Work to be completed: The required answer is each line in the entries below where "false" occurs.

[Stored records]

· · ·

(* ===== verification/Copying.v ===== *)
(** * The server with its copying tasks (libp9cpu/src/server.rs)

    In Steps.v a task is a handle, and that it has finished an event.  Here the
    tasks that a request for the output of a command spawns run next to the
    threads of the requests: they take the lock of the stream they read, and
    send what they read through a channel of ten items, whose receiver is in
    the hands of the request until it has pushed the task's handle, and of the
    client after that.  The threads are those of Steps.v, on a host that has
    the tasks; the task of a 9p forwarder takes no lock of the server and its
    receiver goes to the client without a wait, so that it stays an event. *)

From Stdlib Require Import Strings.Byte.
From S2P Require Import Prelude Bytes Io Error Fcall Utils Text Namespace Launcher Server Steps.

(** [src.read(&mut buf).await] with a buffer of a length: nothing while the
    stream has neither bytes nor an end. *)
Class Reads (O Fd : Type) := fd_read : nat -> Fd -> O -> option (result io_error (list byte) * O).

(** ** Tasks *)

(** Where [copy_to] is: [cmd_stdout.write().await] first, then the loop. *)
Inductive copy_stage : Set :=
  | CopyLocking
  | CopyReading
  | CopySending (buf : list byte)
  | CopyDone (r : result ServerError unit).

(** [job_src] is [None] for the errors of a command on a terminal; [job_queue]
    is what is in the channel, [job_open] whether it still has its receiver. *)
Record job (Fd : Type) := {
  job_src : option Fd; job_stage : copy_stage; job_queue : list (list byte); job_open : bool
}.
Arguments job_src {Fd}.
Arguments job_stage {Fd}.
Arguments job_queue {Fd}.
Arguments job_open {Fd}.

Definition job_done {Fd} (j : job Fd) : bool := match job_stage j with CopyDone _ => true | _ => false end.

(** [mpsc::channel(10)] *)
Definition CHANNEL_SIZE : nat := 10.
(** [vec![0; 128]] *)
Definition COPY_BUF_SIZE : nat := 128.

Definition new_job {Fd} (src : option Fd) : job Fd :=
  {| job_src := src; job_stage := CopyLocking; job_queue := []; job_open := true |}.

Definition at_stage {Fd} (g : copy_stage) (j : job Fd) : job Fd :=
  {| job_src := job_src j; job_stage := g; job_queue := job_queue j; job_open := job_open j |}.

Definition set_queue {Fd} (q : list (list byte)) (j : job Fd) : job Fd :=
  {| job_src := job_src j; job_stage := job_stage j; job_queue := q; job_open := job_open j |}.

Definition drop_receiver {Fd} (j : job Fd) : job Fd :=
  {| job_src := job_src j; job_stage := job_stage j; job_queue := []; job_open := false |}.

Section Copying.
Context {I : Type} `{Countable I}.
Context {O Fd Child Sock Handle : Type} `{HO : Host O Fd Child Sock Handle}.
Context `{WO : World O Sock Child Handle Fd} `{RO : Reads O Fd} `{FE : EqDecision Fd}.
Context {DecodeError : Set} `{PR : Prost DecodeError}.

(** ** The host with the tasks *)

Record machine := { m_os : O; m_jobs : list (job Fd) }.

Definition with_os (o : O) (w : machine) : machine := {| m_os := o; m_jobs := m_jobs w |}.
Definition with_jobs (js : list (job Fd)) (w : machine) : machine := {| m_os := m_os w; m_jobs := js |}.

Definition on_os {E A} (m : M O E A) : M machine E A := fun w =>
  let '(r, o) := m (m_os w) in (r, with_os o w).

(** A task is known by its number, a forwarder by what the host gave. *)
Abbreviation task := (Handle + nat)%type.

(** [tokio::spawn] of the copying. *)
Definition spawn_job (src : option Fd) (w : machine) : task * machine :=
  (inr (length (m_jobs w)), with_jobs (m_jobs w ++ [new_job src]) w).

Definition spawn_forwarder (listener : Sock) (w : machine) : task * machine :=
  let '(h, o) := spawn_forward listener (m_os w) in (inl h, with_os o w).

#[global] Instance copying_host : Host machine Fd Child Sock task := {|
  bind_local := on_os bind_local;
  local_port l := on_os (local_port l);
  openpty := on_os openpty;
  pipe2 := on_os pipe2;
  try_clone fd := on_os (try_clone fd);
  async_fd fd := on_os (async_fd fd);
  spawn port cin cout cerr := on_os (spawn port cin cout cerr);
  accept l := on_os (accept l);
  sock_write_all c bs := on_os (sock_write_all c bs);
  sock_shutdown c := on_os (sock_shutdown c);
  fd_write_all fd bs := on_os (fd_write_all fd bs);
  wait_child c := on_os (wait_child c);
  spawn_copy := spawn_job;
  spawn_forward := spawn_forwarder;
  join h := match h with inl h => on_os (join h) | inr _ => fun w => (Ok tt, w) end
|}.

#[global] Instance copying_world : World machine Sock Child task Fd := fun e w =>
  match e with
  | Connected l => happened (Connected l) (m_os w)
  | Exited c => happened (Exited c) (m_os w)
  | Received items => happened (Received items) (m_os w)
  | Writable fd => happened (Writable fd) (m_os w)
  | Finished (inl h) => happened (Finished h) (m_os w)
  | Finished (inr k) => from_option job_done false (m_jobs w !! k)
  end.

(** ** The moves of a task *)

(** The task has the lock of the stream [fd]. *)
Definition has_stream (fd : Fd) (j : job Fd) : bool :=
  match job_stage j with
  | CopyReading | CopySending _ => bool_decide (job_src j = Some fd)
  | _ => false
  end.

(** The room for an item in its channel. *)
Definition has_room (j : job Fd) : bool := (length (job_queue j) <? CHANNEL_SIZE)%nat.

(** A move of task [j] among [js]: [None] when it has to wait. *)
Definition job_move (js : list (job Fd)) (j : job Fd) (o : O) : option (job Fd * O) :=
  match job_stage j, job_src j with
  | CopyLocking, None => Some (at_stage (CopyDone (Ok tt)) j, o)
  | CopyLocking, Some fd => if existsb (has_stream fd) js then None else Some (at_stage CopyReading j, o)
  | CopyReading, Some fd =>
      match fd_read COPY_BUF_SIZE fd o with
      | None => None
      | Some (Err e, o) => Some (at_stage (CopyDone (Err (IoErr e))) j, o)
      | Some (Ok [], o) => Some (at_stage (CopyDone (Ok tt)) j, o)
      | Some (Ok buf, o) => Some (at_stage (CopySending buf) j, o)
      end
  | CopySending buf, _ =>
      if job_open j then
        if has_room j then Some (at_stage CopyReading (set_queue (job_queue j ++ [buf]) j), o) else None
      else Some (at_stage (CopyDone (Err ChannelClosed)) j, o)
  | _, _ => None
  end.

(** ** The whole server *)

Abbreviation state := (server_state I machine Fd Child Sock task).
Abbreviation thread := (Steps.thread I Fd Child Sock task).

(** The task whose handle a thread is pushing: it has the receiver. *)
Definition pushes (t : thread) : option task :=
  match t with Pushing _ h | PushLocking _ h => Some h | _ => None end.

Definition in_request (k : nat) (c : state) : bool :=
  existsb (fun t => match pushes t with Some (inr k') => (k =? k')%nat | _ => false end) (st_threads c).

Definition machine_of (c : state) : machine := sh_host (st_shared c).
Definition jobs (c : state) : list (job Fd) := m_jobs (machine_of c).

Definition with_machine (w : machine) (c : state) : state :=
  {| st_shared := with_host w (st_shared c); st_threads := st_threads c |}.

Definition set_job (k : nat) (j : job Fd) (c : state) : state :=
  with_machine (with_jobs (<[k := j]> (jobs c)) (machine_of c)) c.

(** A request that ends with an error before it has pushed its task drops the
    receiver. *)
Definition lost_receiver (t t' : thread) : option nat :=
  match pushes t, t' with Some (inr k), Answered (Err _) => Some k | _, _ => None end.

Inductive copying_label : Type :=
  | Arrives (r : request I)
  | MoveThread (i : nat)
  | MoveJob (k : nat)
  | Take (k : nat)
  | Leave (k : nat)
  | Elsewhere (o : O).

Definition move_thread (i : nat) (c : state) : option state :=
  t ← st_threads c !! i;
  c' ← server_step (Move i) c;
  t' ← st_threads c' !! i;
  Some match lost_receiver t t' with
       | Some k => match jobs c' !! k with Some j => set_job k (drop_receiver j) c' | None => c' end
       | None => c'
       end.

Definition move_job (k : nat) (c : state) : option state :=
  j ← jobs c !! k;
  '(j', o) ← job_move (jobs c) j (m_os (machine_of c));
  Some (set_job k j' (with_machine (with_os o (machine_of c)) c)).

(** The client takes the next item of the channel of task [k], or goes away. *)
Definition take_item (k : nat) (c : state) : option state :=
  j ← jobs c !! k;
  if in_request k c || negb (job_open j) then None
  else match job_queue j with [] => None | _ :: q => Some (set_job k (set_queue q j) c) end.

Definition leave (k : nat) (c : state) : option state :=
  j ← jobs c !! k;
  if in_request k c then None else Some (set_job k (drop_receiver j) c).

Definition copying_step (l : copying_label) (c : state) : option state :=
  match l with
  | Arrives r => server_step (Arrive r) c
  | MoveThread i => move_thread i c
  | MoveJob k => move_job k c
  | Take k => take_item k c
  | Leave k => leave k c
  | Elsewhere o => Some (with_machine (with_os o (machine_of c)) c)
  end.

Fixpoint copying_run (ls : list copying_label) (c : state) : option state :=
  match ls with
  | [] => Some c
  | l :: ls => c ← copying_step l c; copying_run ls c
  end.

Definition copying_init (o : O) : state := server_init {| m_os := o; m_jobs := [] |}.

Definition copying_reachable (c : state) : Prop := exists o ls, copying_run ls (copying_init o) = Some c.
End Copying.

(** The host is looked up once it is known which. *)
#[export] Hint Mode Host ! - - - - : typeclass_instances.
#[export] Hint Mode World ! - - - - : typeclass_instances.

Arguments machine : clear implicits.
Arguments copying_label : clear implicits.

· · ·

Finished task:
Definition job_done {Fd} (j : job Fd) : bool := match job_stage j with CopyDone _ => true | _ => false end.
  {| job_src := job_src j; job_stage := job_stage j; job_queue := []; job_open := false |}.
  | Finished (inr k) => from_option job_done false (m_jobs w !! k)
  | _ => false
  existsb (fun t => match pushes t with Some (inr k') => (k =? k')%nat | _ => false end) (st_threads c).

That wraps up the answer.